‘Kijkt u eens, laat het u smaken!’
Met een glimlach zet ze de cappuccino voor me neer. Precies zoals het hoort: oortje rechts, het logo van de koffiebrander naar me toe, een koekje en natuurlijk met een prachtig boompje in het schuim. Hier weten ze hoe het moet.
Ik kom graag in dit kleine café-restaurant. Fijne sfeer, moderne aankleding, lekkere hapjes en drankjes en personeel dat weet hoe het hoort. En dat is lastig te vinden tegenwoordig.
Maar vandaag is niet alles perfect. Terwijl ik het lepeltje pak, zie ik dat de suiker vergeten is. Kan gebeuren, maar dat ben ik niet gewend. Maar ja, geen punt, dat kan de beste overkomen. Zelfs een serveerster zoals zij.
Serveerster? Serveerster? Ik weet het niet. Op de een of andere manier klinkt dat woord zo neerbuigend. Terwijl het echt een vakvrouw is. Maar wat is het dan? Bediende? Dat klinkt helemaal slaafs. Kelnerin? Wie zegt dát nou?
Ik besluit het gewoon te vragen als ik om de suiker vraag. Of liever eigenlijk zoetjes, sinds kort moet ik wat kalmer aan doen met de koolhydraten. Ik steek mijn hand uit en vrijwel meteen staat ze bij mijn tafeltje.
‘Ik heb een vraag,’ begin ik. Glimlachend gaat ze door de knieën, zodat onze ogen op gelijke hoogte zijn. Ook zoiets, ga je informeel in gesprek met een gast, dan doe je dat niet uit de hoogte. Deze meid is perfect, nou ja, bijna dan.
‘Wat moet ik eigenlijk tegen je zeggen?’ vraag ik, ‘serveerster, bediende? Ik weet het niet, het klinkt allebei nogal onderdanig.’

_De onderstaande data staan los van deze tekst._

(* ===== verification/QuotaDisplay.v ===== *)
(** * Showing and entering quota amounts

    The helpers of [web/src/helpers/render.jsx] that turn an internal quota
    (an integer number of points) into the amount the console shows in the
    chosen currency, and an amount typed by the user back into a quota.  The
    settings they read from the browser's local storage are a record that
    every function takes as an argument.  Digits are the integers the callers
    pass ([0] to [6]). *)

From Stdlib Require Import SpecFloat.
From stdpp Require Import base list numbers strings.
From S2P Require Import Prelude JsNumber JsString JsValue JsJson JsRound.
Local Open Scope Z_scope.
Local Open Scope js_scope.

(** ** Settings *)

(** The items of [localStorage] the helpers read; [None] is a missing item. *)
Record LocalStorage := {
  quota_per_unit : option jsstr;
  quota_display_type : option jsstr;
  status : option jsstr
}.

(** [localStorage.getItem(k) || d] *)
Definition item_or (item : option jsstr) (d : jsstr) : jsstr :=
  match item with Some s => str_or s d | None => d end.

(** [parseFloat(localStorage.getItem(k))]: a missing item reads as the text
    [null], which is not a number. *)
Definition parse_item (item : option jsstr) : spec_float :=
  parse_float (default (js "null") item).

Definition getQuotaDisplayType (st : LocalStorage) : jsstr := item_or (quota_display_type st) (js "USD").

Definition is_type (st : LocalStorage) (t : jsstr) : bool := bool_decide (getQuotaDisplayType st = t).

(** [d], unless the stored status is JSON: then [s?.k || fallback]. *)
Definition status_field (st : LocalStorage) (k : jsstr) (d fallback : jsval) : jsval :=
  match status st with
  | Some t =>
      if str_truthy t then
        match JSON_parse t with
        | Some s => vget s k ||| fallback
        | None => d
        end
      else d
  | None => d
  end.

Definition getQuotaPerUnit (st : LocalStorage) : spec_float := parse_item (quota_per_unit st).

(** [Math.pow(10, d)] *)
Definition pow10 (d : Z) : spec_float := dec_num false 1 d.

(** ** Texts of numbers *)

(** [s.replace(/\.?0+$/, '')] *)
Definition strip_point_zeros (s : jsstr) : jsstr :=
  let r := reverse s in
  let r' := drop_zeros r in
  if bool_decide (r' = r) then s
  else match r' with
       | c :: r'' => if c =? 46 then reverse r'' else reverse r'
       | [] => []
       end.

Definition toFixedTruncated (num : jsval) (fractionDigits : Z) : jsstr :=
  let n := to_num num in
  if negb (isFinite n) then to_str (num ??? VStr [])
  else
    let factor := pow10 fractionDigits in
    let truncated :=
      ndiv ((if nleb n0 n then math_floor else math_ceil) (nmul n factor)) factor in
    to_fixed fractionDigits truncated.

Definition trimFixedDecimalDisplay (num : jsval) (fractionDigits : Z) : jsstr :=
  let n := to_num num in
  if negb (isFinite n) then to_str (num ??? VStr [])
  else
    let s := toFixedTruncated (VNum n) fractionDigits in
    if includes (js ".") s then strip_point_zeros s else s.

Definition renderNumber (num : jsval) : jsval :=
  let n := to_num num in
  let scaled (d : Z) (unit : jsstr) := VStr (to_fixed 1 (ndiv n (num_of_Z d)) ++ unit) in
  if nleb (num_of_Z 1000000000) n then scaled 1000000000 (js "B")
  else if nleb (num_of_Z 1000000) n then scaled 1000000 (js "M")
  else if nleb (num_of_Z 10000) n then scaled 1000 (js "k")
  else num.

Definition renderQuotaNumberWithDigit (st : LocalStorage) (num : jsval) (digits : Z) : jsval :=
  match num with
  | VNum x =>
      if neqb x x then
        let trimmed := trimFixedDecimalDisplay (VNum (parse_float (to_fixed digits x))) digits in
        if is_type st (js "CNY") then VStr (js "¥" ++ trimmed)
        else if is_type st (js "USD") then VStr (js "$" ++ trimmed)
        else if is_type st (js "CUSTOM") then
          let symbol := status_field st (js "custom_currency_symbol") (VStr (js "¤")) (VStr (js "¤")) in
          VStr (to_str symbol ++ trimmed)
        else VStr trimmed
      else VNum n0
  | _ => VNum n0
  end.

(** [undefined], or a number. *)
Definition renderNumberWithPoint (num : option spec_float) : jsval :=
  match num with
  | None => VStr []
  | Some num =>
      let num := parse_float (to_fixed 2 num) in
      if nleb (num_of_Z 100000) num then
        let numStr := str_of_num num in
        let '(wholePart, decimalPart) :=
          match find_index (fun c => c =? 46) numStr with
          | Some i => (take i numStr, drop i numStr)
          | None => (numStr, [])
          end in
        let shortenedWholePart :=
          take 2 wholePart ++ js ".." ++ drop (length wholePart - 2) wholePart in
        VStr (shortenedWholePart ++ decimalPart)
      else VNum num
  end.

(** ** Amounts typed by the user *)

(** [parseFloat(localStorage.getItem('quota_per_unit') || '500000')] *)
Definition input_unit (st : LocalStorage) : spec_float :=
  parse_float (item_or (quota_per_unit st) (js "500000")).

Definition usd_rate (st : LocalStorage) (d fallback : Z) : spec_float :=
  to_num (status_field st (js "usd_exchange_rate") (VNum (num_of_Z d)) (VNum (num_of_Z fallback))).

Definition custom_rate (st : LocalStorage) : spec_float :=
  to_num (status_field st (js "custom_currency_exchange_rate") (VNum n1) (VNum n1)).

Definition quotaToDisplayInputAmount (st : LocalStorage) (quota : jsval) : spec_float :=
  let q := to_num quota in
  if nullish quota || negb (neqb q q) then n0
  else
    let quotaPerUnit := input_unit st in
    if is_type st (js "TOKENS") then q
    else
      let resultUSD := ndiv q quotaPerUnit in
      if is_type st (js "CNY") then nmul resultUSD (usd_rate st 7 7)
      else if is_type st (js "CUSTOM") then nmul resultUSD (custom_rate st)
      else resultUSD.

Definition displayInputAmountToQuota (st : LocalStorage) (amount : jsval) : spec_float :=
  let a := to_num amount in
  if nullish amount || negb (neqb a a) then n0
  else
    let quotaPerUnit := input_unit st in
    if is_type st (js "TOKENS") then math_round a
    else
      let resultUSD :=
        if is_type st (js "CNY") then ndiv a (usd_rate st 7 7)
        else if is_type st (js "CUSTOM") then ndiv a (custom_rate st)
        else a in
      math_round (nmul resultUSD quotaPerUnit).

Definition renderUnitWithQuota (st : LocalStorage) (quota : jsval) : spec_float :=
  nmul (getQuotaPerUnit st) (parse_float (to_str quota)).

Definition getQuotaWithUnit (st : LocalStorage) (quota : jsval) (digits : Z) : jsstr :=
  to_fixed digits (ndiv (to_num quota) (getQuotaPerUnit st)).

Definition renderQuotaWithAmount (st : LocalStorage) (amount : jsval) : jsval :=
  if is_type st (js "TOKENS") then renderNumber (VNum (renderUnitWithQuota st amount))
  else
    let numericAmount := to_num amount in
    let formattedAmount :=
      if isFinite numericAmount
      then VStr (trimFixedDecimalDisplay (VNum (parse_float (to_fixed 2 numericAmount))) 2)
      else amount in
    if is_type st (js "CNY") then VStr (js "¥" ++ to_str formattedAmount)
    else if is_type st (js "CUSTOM") then
      let symbol := status_field st (js "custom_currency_symbol") (VStr (js "¤")) (VStr (js "¤")) in
      VStr (to_str symbol ++ to_str formattedAmount)
    else VStr (js "$" ++ to_str formattedAmount).

Record DisplayCurrency := { symbol : jsval; rate : jsval; type : jsstr }.

Definition getCurrencyConfig (st : LocalStorage) : DisplayCurrency :=
  if is_type st (js "CNY") then
    {| symbol := VStr (js "¥");
       rate := status_field st (js "usd_exchange_rate") (VNum n1) (VNum (num_of_Z 7));
       type := getQuotaDisplayType st |}
  else if is_type st (js "CUSTOM") then
    {| symbol := status_field st (js "custom_currency_symbol") (VStr (js "$")) (VStr (js "¤"));
       rate := status_field st (js "custom_currency_exchange_rate") (VNum n1) (VNum n1);
       type := getQuotaDisplayType st |}
  else {| symbol := VStr (js "$"); rate := VNum n1; type := getQuotaDisplayType st |}.

Definition convertUSDToCurrency (st : LocalStorage) (usdAmount : jsval) (digits : Z) : jsstr :=
  let config := getCurrencyConfig st in
  let convertedAmount := nmul (to_num usdAmount) (to_num (rate config)) in
  to_str (symbol config) ++ str_of_num (parse_float (to_fixed digits convertedAmount)).

(** ** Quota amounts *)

(** [parseFloat(toFixedTruncated(v, d)) !== 0] *)
Definition shows_nonzero (v : spec_float) (d : Z) : bool :=
  negb (neqb (parse_float (toFixedTruncated (VNum v) d)) n0).

(** [for (let d = ...; d <= maxDigits; d++)]; [None] when the iterations are
    used up before the loop ends. *)
Fixpoint pick_loop (fuel : nat) (v : spec_float) (d maxDigits : Z) : option Z :=
  if d <=? maxDigits then
    if shows_nonzero v d then Some d
    else match fuel with
         | O => None
         | S f => pick_loop f v (d + 1) maxDigits
         end
  else Some maxDigits.

Definition pickDigits (fuel : nat) (displayValue : jsval) (minDigits maxDigits : Z) : option Z :=
  let v := to_num displayValue in
  if negb (isFinite v) || neqb v n0 then Some minDigits
  else if shows_nonzero v minDigits then Some minDigits
  else pick_loop fuel v (minDigits + 1) maxDigits.

(** The loop runs at most [maxDigits - minDigits] times. *)
Definition pickQuotaDisplayFractionDigits (displayValue : jsval) (minDigits maxDigits : Z) : Z :=
  default maxDigits
    (pickDigits (Z.to_nat (maxDigits - minDigits)) displayValue minDigits maxDigits).

(** [None] is the [null] of the token display. *)
Definition quotaToDisplayCurrencyParts (st : LocalStorage) (quota : jsval) : option (jsval * spec_float) :=
  let quotaPerUnit := getQuotaPerUnit st in
  if is_type st (js "TOKENS") then None
  else
    let resultUSD := ndiv (to_num quota) quotaPerUnit in
    if is_type st (js "CNY") then Some (VStr (js "¥"), nmul resultUSD (usd_rate st 1 1))
    else if is_type st (js "CUSTOM") then
      Some (status_field st (js "custom_currency_symbol") (VStr (js "¤")) (VStr (js "¤")),
            nmul resultUSD (custom_rate st))
    else Some (VStr (js "$"), resultUSD).

Definition quotaToRoundedDisplayValue (st : LocalStorage) (quota : jsval) (digits : Z) : spec_float :=
  let q := to_num (quota ||| VNum n0) in
  match quotaToDisplayCurrencyParts st (VNum q) with
  | None => q
  | Some (_, value) =>
      let fixedResult := parse_float (toFixedTruncated (VNum value) digits) in
      if neqb fixedResult n0 && nltb n0 q && nltb n0 value then pow10 (- digits)
      else fixedResult
  end.

Definition renderQuota (st : LocalStorage) (quota : jsval) (digits : Z) : jsval :=
  match quotaToDisplayCurrencyParts st quota with
  | None => renderNumber quota
  | Some (symbol, value) =>
      let fixedResult := parse_float (toFixedTruncated (VNum value) digits) in
      let shown :=
        if neqb fixedResult n0 && nltb n0 (to_num quota) && nltb n0 value
        then pow10 (- digits) else fixedResult in
      VStr (to_str symbol ++ trimFixedDecimalDisplay (VNum shown) digits)
  end.

Definition renderQuotaSum (st : LocalStorage) (quotas : jsval) (digits : Z) : jsval :=
  match quotas with
  | VArr (q0 :: qs) =>
      match quotaToDisplayCurrencyParts st (VNum (to_num (q0 ||| VNum n0))) with
      | None =>
          let total := fold_left (fun acc q => nadd acc (to_num (q ||| VNum n0))) (q0 :: qs) n0 in
          renderQuota st (VNum total) digits
      | Some (symbol, _) =>
          let sum := fold_left (fun sum q => nadd sum (quotaToRoundedDisplayValue st q digits))
                       (q0 :: qs) n0 in
          let totalFixed := parse_float (to_fixed digits sum) in
          VStr (to_str symbol ++ trimFixedDecimalDisplay (VNum totalFixed) digits)
      end
  | _ => renderQuota st (VNum n0) digits
  end.

Definition renderLogStatDisplayQuota (st : LocalStorage) (stat : jsval) (digits : Z) : jsval :=
  let amount := vget stat (js "display_amount") in
  if negb (nullish stat) && negb (nullish amount) && isFinite (to_num amount) then
    if is_type st (js "TOKENS") then renderNumber (VNum (math_round (to_num amount)))
    else renderQuotaWithAmount st (VNum (to_num amount))
  else renderQuota st (vget stat (js "quota") ??? VNum n0) digits.

Definition renderQuotaFlexible (st : LocalStorage) (quota : jsval) (minDigits maxDigits : Z) : jsval :=
  match quotaToDisplayCurrencyParts st quota with
  | None => renderNumber quota
  | Some (symbol, value) =>
      let digits := pickQuotaDisplayFractionDigits (VNum value) minDigits maxDigits in
      let fixedResult := parse_float (toFixedTruncated (VNum value) digits) in
      VStr (to_str symbol ++ trimFixedDecimalDisplay (VNum fixedResult) digits)
  end.
(* ===== verification/PlaygroundChat.v ===== *)
(** * Conversations of the playground

    The updates of a conversation by [hooks/playground/useApiRequest.jsx]
    (streamed and complete answers, polling of video and picture tasks,
    stopping), [useMessageActions.jsx], [useMessageEdit.jsx] and the helpers of
    [usePlaygroundState.js].  A function passed to [setMessage] is an
    [Update]; [run_update] says what it does to a list of messages: the new
    list and the list it schedules for saving, or [None] when it throws.
    What a request handler does on an event is a list of [Command]s.

    Texts of the runtime (messages and stacks of its exceptions, the time) are
    parameters. *)

From Stdlib Require Import SpecFloat.
From stdpp Require Import base list numbers strings.
From S2P Require Import Prelude JsNumber JsString JsValue JsJson PlaygroundText PlaygroundMedia.
Local Open Scope Z_scope.
Local Open Scope js_scope.

(** ** Updates of the last message *)

(** [[...l.slice(0, -1), m]] *)
Definition replace_last (l : list Message) (m : Message) : list Message := removelast l ++ [m].

Definition applyAutoCollapseLogic (m : Message) (thinkingComplete : jsval) : Message :=
  let shouldAutoCollapse := js_and thinkingComplete (VBool (negb (truthy (hasAutoCollapsed m)))) in
  m <| isThinkingComplete := thinkingComplete |>
    <| hasAutoCollapsed := shouldAutoCollapse ||| hasAutoCollapsed m |>
    <| isReasoningExpanded := if truthy shouldAutoCollapse then VBool false else isReasoningExpanded m |>.

Inductive Chunk := ReasoningChunk | ContentChunk.

Definition generating (m : Message) : bool := has_status m LOADING || has_status m INCOMPLETE.

Definition add_reasoning (chunk : jsval) (m : Message) : Message :=
  m <| reasoningContent := js_plus (reasoningContent m ||| VStr []) chunk |>
    <| status := VStr INCOMPLETE |> <| isThinkingComplete := VBool false |>.

(** More closing tags than opening ones, and at least one of each. *)
Definition tags_closed (text : jsstr) : bool :=
  includes CLOSE text && (0 <? count_matches OPEN text)%nat && (0 <? count_matches CLOSE text)%nat
  && (count_matches OPEN text <=? count_matches CLOSE text)%nat.

(** [None] is the TypeError of a content that is not a text. *)
Definition add_content (chunk : jsval) (m : Message) : option Message :=
  let newContent := js_plus (content m ||| VStr []) chunk in
  let finish (closed : bool) :=
    let fromTags := if closed then VBool true else isThinkingComplete m in
    let complete := js_and (reasoningContent m) (VBool (negb (truthy (isThinkingComplete m)))) ||| fromTags in
    let m' := applyAutoCollapseLogic m complete in
    Some (m' <| content := newContent |> <| status := VStr INCOMPLETE |>) in
  if truthy (isReasoningExpanded m) then
    match newContent with VStr s => finish (tags_closed s) | _ => None end
  else finish false.
Lemma restore_view now defaults s p : (forall m, mode_get s m <> [] /\ named (mode_get s m)) ->
  let p' := restoreModeMessages now defaults (Some s) None None p in
  page_ok p' /\ view p' = (displayMode p, s).
Proof.
  intros N. pose proof (restored_full defaults s (fun m => proj1 (N m))) as F.
  destruct (restore_spec now defaults (Some s) None None p) as (O & V & _).
  - cbn [parsed_modes]. rewrite F. intros m. apply N.
  - cbn [parsed_modes] in V. by rewrite F in V.
Qed.

(** C27. A change of the mode loads the stored conversations over the current
    ones: when the load finishes, every conversation is the one last saved, and
    whatever was not saved, such as the part of an answer that arrived since
    the message was sent, is gone (only when everything was saved nothing is
    lost).  The conversation is shown as it was stored: an answer stored while
    it was loading is shown as loading again, although its request may be
    gone. *)
Theorem switch_loads_stored now next defaults saved p : page_ok p -> stored p = Some saved ->
  (forall m, mode_get saved m <> [] /\ named (mode_get saved m)) ->
  let p' := restoreModeMessages now defaults (stored p) None None (switchMode now next p) in
  page_ok p' /\ view p' = (next, saved) /\ message p' = mode_get saved next /\
  needsPersistedTailNormalize (message p') = needsPersistedTailNormalize (mode_get saved next).
Proof.
  intros O S N. cbv zeta. rewrite S. destruct (restore_view now defaults saved (switchMode now next p) N) as [O' V].
  destruct (switch_ok now defaults next p O) as [Q W]. cbn [page_step] in Q, W. apply (f_equal shown) in W. cbn [talks_of shown spec_step fst snd] in W.
  assert (D : displayMode (switchMode now next p) = next) by (rewrite (ok_mode _ Q); by injection W).
  rewrite D in V. generalize dependent (restoreModeMessages now defaults (Some saved) None None (switchMode now next p)).
  intros p' O' V. assert (M : message p' = mode_get saved next).
  { rewrite <- (ok_mirror p' O'), <- (ok_conversations p' O'). unfold view in V. by injection V as -> ->. }
  rewrite M. by repeat split; try apply O'.
Qed.

Lemma last_body now l m : last l = Some m ->
  exists m', last (ensureUniqueMessageIds now l) = Some m' /\ body_of m' = body_of m.
Proof.
  intros E. pose proof (unique_ids_bodies now l 0 []) as B. fold (ensureUniqueMessageIds now l) in B.
  assert (X : last (map body_of (ensureUniqueMessageIds now l)) = Some (body_of m)).
  { rewrite B. change (map body_of l) with (body_of <$> l). by rewrite fmap_last, E. }
  change (map body_of (ensureUniqueMessageIds now l)) with (body_of <$> ensureUniqueMessageIds now l) in X.
  rewrite fmap_last in X. destruct (last (ensureUniqueMessageIds now l)) as [m'|]; [|done].
  change (Some (body_of m') = Some (body_of m)) in X. exists m'. split; [done|congruence].
Qed.

Lemma message_set now l p : message (setMessage now l p) = ensureUniqueMessageIds now l.
Proof. unfold setMessage, message_effects, mirror_effect, init_effect, track_effect. cbn. by destruct (modeStoreInitialized p). Qed.

(** A reload does not settle an answer that was being generated: the page
    shows the conversation as the database has it, so a message stored while it
    was loading is shown as loading although no request will ever finish it,
    while the messages of the older storage are settled when they are read. *)
Theorem reload_keeps_loading now defaults saved p l m t answer :
  mode_get saved (displayMode p) = l ++ [m] -> has_role m ASSISTANT = true -> generating m = true -> content m = VStr answer ->
  needsPersistedTailNormalize (message (restoreModeMessages now defaults (Some saved) None None p)) = true /\
  exists l' w, reload_messages t now (Some (l ++ [m])) = Some (l', w) /\ needsPersistedTailNormalize l' = false.
Proof.
  intros S A G C. split.
  - unfold restoreModeMessages. cbn [parsed_modes].
    assert (E : mode_get (restored_modes defaults (Some saved)) (displayMode p) = l ++ [m]).
    { unfold restored_modes. destruct (displayMode p); cbn [mode_get text image video] in S |- *; rewrite S; by destruct l. }
    rewrite message_set, E.
    destruct (last_body now (l ++ [m]) m) as (m' & L & B); [apply last_snoc_msg|].
    unfold needsPersistedTailNormalize. rewrite L.
    assert (R : role m' = role m) by (by apply (f_equal role) in B).
    assert (T : status m' = status m) by (by apply (f_equal status) in B).
    unfold has_role, generating, has_status in *. by rewrite R, T, A, G.
  - destruct (process_incomplete_total answer (reasoningContent m ||| VStr [])) as (c' & r' & P).
    assert (E : content m ||| VStr [] = VStr answer) by (rewrite C; by destruct answer).
    cbn [reload_messages]. unfold normalizePersistedPlaygroundMessages, needsPersistedTailNormalize.
    rewrite last_snoc_msg, A, G, E, P. cbn [andb mbind option_bind fst snd]. do 2 eexists. split; [done|].
    rewrite replace_last_snoc. match goal with |- context [l ++ [?x]] => destruct (last_body now (l ++ [x]) x) as (m' & L & B) end;
      [apply last_snoc_msg|]. rewrite L.
    assert (T : status m' = VStr COMPLETE) by (by apply (f_equal status) in B).
    apply andb_false_iff. right. unfold generating, has_status. rewrite T. by vm_compute.
Qed.
(** ** Concrete collaborators for the examples *)

(** One iteration order a set may have: by first occurrence. *)
#[export] Instance first_seen {V : Type} `{NodeId V} : SetIter V := {|
  set_union_iter := fun l1 l2 => nodup node_eq_dec (l1 ++ l2);
  set_union_iter_NoDup := fun l1 l2 => NoDup_nodup node_eq_dec (l1 ++ l2);
  set_union_iter_In := fun l1 l2 x =>
    iff_trans (nodup_In node_eq_dec (l1 ++ l2) x) (in_app_iff l1 l2 x)
|}.

(** Another one: by last occurrence, backwards. *)
#[export] Instance last_seen {V : Type} `{NodeId V} : SetIter V := {|
  set_union_iter := fun l1 l2 => nodup node_eq_dec (rev (l1 ++ l2));
  set_union_iter_NoDup := fun l1 l2 => NoDup_nodup node_eq_dec (rev (l1 ++ l2));
  set_union_iter_In := fun l1 l2 x =>
    iff_trans (nodup_In node_eq_dec (rev (l1 ++ l2)) x)
      (iff_trans (iff_sym (in_rev (l1 ++ l2) x)) (in_app_iff l1 l2 x))
|}.

(** A layout that puts node number [k] of the graph at [(k, 0)]. *)
Definition line_layout {V : Type} (g : graph V) : positions V :=
  map (fun e => (snd e, (inject_Z (Z.of_nat (fst e)), 0%Q)))
      (combine (seq 0 (List.length g)) (map fst g)).

(** [float(token)] on plain decimal tokens: an optional sign, digits and an
    optional fraction.  The other spellings Python reads (exponents, [inf],
    [nan]) are not needed by the example files. *)
Fixpoint fraction_digits (s : string) (num den : Z) : option (Z * Z) :=
  match s with
  | EmptyString => Some (num, den)
  | String c s' =>
      if is_digit c then fraction_digits s' (10 * num + digit_val c)%Z (10 * den)%Z
      else None
  end.
Lemma broken_pipe_rearms_in_same_pass_witness :
  table_ok subscribed_world /\
  locked_pass (line_with start_line WPipe) subscribed_world =
    Done true (world_of (locked_pass (line_with start_line WPipe) subscribed_world)) /\
  thread (world_of (locked_pass (line_with start_line WPipe) subscribed_world)) = 44.
Proof.
  assert (Hok : table_ok subscribed_world) by reflexivity.
  assert (Hrun : locked_pass (line_with start_line WPipe) subscribed_world =
    Done true (world_of (locked_pass (line_with start_line WPipe) subscribed_world)))
    by (vm_compute; reflexivity).
  split; [exact Hok|]. split; [exact Hrun|].
  destruct (broken_pipe_rearms_in_same_pass _ _ _ _ (LogListener 7 am_proc_start_filter)
              Hok Hrun eq_refl ltac:(simpl; lia) ltac:(vm_compute; reflexivity) eq_refl)
    as (_ & Hneg & _).
  apply Hneg. simpl. lia.
Defined.

Lemma descriptor_zero_neither_served_nor_replaced_witness :
  table_ok zero_world /\
  locked_pass (line_with start_line (WDone 1)) zero_world =
    Done false (world_of (locked_pass (line_with start_line (WDone 1)) zero_world)) /\
  log_events (world_of (locked_pass (line_with start_line (WDone 1)) zero_world)) =
    log_events zero_world.
Proof.
  assert (Hok : table_ok zero_world) by reflexivity.
  assert (Hrun : locked_pass (line_with start_line (WDone 1)) zero_world =
    Done false (world_of (locked_pass (line_with start_line (WDone 1)) zero_world)))
    by (vm_compute; reflexivity).
  split; [exact Hok|]. split; [exact Hrun|].
  destruct (descriptor_zero_neither_served_nor_replaced _ _ _ _
              (LogListener 0 am_proc_start_filter) Hok Hrun eq_refl eq_refl)
    as (_ & _ & Htbl & _).
  - intros i. discriminate.
  - exact Htbl.
Defined.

Ze kijkt me glimlachend aan en zegt: ‘Wat lief dat u er zo over nadenkt. Maar het maakt me niet uit, hoor. Ik zie mezelf als gastvrouw. Ik probeer zoveel mogelijk aan te voelen wat een gast nodig heeft. Als de klant tevreden is, ben ik het ook.
‘Nou, dat gaat je goed af,’ zeg ik minzaam, ‘alleen vandaag ben je wat vergeten.
Ze kijkt me geschrokken aan.
‘De suiker!’
Ze kijkt me vragend aan. ‘Maar u drinkt toch tegenwoordig zoetjes? Die staan naast u bij het vaasje. Ik had ze al voor u klaargezet.’
Ze gaat staan, geeft me een knipoog en verdwijnt achter de bar.